- What needs to be done
Please take the lines from the one holding "the decompressor expands, into" through the one holding "intros Hwf Hl" in the data below and copy them exactly.

########################################

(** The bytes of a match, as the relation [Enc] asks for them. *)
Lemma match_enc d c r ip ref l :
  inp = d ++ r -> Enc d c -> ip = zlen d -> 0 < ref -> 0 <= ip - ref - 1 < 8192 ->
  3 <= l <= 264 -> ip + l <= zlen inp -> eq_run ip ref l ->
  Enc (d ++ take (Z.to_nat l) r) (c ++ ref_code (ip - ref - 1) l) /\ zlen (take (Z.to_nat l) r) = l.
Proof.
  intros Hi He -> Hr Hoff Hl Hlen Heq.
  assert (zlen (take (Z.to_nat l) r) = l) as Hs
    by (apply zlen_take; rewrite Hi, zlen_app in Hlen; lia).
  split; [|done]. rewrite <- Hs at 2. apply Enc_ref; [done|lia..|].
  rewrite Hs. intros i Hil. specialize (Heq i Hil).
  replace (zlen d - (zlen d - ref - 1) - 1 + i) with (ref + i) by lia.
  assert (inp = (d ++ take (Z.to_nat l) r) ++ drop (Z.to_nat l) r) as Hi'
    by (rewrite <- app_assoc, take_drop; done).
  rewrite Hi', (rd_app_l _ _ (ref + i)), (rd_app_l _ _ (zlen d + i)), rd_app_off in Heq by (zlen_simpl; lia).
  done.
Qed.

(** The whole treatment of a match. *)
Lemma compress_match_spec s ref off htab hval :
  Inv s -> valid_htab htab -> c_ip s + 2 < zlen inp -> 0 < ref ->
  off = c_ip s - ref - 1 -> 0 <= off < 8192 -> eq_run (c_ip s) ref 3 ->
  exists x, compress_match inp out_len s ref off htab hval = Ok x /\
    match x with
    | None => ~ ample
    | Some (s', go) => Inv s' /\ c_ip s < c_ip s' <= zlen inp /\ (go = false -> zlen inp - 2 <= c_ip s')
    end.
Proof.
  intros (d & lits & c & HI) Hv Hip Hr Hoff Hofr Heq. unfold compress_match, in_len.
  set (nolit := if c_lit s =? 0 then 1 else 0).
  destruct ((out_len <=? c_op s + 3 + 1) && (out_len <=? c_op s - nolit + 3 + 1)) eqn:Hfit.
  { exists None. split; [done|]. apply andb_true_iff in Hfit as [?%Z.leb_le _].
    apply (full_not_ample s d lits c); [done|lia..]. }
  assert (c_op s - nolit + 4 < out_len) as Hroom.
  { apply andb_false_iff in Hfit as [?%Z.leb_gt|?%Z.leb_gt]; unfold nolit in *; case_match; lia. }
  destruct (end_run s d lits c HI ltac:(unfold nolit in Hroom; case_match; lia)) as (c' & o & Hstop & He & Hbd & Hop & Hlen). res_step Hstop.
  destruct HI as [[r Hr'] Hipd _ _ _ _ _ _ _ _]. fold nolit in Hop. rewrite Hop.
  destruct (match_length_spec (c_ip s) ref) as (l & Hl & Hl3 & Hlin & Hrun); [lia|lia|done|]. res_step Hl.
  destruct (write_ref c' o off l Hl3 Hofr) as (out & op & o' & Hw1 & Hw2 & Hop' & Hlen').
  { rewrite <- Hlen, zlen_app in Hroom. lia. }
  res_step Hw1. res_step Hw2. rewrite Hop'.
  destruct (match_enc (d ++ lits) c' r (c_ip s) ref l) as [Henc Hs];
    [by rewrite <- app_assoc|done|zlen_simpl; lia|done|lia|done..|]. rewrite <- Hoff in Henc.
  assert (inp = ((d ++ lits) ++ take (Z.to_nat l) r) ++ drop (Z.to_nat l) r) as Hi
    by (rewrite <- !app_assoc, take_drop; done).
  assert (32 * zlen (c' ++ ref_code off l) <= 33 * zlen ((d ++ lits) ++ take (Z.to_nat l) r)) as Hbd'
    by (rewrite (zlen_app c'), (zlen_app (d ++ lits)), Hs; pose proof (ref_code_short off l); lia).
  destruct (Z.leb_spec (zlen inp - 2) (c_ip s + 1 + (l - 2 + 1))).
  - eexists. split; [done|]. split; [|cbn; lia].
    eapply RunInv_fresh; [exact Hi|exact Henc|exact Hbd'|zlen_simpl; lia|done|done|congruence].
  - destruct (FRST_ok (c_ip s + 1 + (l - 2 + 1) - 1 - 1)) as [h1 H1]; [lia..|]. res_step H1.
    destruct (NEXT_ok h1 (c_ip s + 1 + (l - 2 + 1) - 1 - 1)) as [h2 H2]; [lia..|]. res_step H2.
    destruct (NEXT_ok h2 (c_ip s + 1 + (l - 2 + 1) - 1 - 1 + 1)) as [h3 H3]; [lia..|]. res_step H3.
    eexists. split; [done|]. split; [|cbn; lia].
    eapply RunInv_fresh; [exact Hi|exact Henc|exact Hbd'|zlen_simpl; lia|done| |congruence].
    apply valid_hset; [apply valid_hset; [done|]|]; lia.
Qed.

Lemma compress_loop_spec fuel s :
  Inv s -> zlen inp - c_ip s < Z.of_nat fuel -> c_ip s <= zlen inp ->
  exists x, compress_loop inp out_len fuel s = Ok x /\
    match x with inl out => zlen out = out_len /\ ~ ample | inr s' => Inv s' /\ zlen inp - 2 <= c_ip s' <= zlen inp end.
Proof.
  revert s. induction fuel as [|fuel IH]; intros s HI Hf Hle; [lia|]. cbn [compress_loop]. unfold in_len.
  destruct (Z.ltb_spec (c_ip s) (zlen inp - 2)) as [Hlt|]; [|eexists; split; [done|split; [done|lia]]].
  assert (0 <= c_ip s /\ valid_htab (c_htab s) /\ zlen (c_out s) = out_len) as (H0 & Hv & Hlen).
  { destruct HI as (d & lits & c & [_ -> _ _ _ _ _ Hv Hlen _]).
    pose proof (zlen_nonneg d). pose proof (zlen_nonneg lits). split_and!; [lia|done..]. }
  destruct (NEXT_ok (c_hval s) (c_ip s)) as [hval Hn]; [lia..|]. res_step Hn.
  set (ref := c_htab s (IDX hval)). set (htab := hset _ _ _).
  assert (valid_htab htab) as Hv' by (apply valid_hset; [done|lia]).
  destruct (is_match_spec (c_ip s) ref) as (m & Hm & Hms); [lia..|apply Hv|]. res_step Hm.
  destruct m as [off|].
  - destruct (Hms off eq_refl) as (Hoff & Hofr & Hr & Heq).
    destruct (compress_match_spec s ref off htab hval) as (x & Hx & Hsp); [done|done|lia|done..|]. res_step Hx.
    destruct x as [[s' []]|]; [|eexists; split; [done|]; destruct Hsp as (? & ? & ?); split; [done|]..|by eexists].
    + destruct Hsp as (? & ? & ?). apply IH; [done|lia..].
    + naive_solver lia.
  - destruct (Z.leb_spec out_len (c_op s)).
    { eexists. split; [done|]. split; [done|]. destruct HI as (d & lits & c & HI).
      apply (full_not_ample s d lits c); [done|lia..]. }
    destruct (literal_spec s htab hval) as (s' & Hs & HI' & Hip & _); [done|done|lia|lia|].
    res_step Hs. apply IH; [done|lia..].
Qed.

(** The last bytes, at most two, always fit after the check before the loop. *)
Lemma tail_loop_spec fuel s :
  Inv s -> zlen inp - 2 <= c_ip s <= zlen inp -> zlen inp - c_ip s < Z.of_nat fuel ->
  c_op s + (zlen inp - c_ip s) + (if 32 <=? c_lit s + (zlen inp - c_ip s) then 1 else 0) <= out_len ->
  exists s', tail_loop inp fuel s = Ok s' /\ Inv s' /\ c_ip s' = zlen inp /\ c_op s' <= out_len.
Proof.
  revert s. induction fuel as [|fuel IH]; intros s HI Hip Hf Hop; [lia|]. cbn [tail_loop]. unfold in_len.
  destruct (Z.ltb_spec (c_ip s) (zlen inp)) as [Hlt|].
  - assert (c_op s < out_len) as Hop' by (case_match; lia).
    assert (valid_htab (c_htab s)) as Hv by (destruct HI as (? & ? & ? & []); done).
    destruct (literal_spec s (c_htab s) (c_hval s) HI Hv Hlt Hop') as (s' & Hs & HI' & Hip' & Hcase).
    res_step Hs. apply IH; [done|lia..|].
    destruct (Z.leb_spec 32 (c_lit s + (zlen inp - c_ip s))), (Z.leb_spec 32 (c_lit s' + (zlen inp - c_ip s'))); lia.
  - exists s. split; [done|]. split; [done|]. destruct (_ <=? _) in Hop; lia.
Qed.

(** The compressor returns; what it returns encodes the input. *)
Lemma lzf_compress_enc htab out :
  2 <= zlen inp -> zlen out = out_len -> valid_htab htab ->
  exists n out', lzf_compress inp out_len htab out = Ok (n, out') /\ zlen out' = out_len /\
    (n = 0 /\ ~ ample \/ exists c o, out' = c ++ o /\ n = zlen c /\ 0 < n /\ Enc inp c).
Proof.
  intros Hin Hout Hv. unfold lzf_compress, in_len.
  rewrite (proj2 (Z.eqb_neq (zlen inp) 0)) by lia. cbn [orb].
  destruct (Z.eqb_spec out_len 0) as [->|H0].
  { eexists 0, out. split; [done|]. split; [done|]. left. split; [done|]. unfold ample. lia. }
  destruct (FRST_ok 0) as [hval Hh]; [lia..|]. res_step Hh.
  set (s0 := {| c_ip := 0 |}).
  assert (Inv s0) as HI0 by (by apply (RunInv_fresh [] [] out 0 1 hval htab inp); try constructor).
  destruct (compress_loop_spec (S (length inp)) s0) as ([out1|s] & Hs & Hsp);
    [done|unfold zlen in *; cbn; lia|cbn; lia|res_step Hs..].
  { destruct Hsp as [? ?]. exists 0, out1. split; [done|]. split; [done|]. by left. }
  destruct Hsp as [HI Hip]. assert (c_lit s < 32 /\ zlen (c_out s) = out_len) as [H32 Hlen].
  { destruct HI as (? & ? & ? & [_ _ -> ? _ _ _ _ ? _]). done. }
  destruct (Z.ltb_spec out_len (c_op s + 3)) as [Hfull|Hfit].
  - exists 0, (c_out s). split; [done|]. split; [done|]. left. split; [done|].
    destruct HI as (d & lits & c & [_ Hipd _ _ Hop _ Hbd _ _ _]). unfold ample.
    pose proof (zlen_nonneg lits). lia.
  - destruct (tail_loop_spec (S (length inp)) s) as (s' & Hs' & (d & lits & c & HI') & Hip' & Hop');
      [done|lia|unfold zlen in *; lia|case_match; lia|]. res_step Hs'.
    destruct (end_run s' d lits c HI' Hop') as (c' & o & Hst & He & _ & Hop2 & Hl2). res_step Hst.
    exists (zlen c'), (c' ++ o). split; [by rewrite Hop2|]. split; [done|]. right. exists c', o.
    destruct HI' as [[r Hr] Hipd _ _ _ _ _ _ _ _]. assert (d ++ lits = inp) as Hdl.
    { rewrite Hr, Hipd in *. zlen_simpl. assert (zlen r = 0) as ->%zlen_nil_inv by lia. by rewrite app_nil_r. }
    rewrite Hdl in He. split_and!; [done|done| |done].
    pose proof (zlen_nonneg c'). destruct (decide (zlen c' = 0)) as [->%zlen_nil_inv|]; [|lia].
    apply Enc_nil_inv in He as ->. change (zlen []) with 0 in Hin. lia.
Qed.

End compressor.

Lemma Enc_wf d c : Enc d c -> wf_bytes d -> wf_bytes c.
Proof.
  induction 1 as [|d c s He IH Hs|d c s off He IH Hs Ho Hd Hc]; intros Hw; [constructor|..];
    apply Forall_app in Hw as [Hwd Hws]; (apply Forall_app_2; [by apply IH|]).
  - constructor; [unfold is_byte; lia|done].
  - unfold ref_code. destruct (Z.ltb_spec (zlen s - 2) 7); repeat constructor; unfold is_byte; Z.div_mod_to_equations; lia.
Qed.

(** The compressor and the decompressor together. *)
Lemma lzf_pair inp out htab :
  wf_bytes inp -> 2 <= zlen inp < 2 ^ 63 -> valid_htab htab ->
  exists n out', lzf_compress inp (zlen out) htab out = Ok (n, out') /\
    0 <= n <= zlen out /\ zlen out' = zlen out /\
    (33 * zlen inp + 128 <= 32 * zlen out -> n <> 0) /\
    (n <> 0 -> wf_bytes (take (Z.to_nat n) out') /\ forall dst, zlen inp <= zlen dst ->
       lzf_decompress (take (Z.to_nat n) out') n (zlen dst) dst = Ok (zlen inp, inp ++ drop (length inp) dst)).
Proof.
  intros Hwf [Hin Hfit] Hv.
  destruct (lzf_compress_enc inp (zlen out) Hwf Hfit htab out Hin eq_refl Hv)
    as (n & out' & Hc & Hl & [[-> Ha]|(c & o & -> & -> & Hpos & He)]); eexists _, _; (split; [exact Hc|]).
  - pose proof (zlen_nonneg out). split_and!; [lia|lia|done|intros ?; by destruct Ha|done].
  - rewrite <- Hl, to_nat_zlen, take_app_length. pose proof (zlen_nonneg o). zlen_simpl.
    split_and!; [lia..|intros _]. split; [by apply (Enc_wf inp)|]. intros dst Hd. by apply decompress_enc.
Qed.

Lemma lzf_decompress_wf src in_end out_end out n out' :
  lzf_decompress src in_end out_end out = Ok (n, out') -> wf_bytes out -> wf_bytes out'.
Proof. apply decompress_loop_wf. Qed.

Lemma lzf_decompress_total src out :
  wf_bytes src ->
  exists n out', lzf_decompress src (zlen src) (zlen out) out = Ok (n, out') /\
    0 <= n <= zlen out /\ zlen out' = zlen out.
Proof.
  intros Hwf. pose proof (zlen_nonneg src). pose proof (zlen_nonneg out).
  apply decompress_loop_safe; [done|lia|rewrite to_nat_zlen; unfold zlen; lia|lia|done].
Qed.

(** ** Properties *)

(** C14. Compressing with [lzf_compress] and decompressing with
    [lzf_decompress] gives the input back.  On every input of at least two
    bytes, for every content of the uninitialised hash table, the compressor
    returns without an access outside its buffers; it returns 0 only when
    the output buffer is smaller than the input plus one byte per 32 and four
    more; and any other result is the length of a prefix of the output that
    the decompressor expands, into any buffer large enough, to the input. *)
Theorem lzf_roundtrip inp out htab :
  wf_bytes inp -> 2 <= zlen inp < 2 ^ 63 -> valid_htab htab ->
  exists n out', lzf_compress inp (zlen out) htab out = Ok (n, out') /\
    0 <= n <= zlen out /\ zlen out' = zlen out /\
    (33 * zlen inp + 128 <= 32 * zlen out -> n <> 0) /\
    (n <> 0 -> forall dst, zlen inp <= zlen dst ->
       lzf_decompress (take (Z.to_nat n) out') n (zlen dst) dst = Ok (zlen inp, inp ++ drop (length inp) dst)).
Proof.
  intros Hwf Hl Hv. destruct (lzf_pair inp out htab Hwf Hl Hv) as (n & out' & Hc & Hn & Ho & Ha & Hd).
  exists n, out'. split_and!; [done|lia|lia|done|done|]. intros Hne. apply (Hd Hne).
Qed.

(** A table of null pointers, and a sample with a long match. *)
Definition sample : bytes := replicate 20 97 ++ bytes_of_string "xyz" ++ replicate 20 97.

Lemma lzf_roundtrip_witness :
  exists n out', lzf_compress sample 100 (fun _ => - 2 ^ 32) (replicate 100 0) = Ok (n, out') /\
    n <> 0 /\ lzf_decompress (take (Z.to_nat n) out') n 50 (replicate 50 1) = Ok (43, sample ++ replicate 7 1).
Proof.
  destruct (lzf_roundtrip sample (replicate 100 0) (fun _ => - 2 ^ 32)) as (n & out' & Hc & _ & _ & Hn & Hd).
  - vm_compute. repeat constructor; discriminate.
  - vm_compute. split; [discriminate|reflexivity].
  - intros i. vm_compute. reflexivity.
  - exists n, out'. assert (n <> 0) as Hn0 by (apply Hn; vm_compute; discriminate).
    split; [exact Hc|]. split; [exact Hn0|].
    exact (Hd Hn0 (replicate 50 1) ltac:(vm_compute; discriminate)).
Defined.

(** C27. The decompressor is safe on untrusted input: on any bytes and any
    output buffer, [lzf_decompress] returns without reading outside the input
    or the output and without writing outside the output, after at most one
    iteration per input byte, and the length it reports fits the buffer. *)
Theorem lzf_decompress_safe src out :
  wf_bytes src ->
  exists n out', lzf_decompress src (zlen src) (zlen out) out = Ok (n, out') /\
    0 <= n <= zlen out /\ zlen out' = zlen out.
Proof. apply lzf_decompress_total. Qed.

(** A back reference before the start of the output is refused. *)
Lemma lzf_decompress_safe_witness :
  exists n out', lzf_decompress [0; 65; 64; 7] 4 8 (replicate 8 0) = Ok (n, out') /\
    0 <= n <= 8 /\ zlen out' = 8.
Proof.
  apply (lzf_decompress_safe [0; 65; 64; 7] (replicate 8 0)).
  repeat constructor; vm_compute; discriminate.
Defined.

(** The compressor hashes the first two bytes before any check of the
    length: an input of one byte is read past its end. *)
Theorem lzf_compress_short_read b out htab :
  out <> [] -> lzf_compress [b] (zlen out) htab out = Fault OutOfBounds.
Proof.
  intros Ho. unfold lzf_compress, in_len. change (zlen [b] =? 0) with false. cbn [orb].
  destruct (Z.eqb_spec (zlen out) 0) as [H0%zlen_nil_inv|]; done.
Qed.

########################################

- Completed task
    the decompressor expands, into any buffer large enough, to the input. *)
Theorem lzf_roundtrip inp out htab :
  wf_bytes inp -> 2 <= zlen inp < 2 ^ 63 -> valid_htab htab ->
  exists n out', lzf_compress inp (zlen out) htab out = Ok (n, out') /\
    0 <= n <= zlen out /\ zlen out' = zlen out /\
    (33 * zlen inp + 128 <= 32 * zlen out -> n <> 0) /\
    (n <> 0 -> forall dst, zlen inp <= zlen dst ->
       lzf_decompress (take (Z.to_nat n) out') n (zlen dst) dst = Ok (zlen inp, inp ++ drop (length inp) dst)).
Proof.
  intros Hwf Hl Hv. destruct (lzf_pair inp out htab Hwf Hl Hv) as (n & out' & Hc & Hn & Ho & Ha & Hd).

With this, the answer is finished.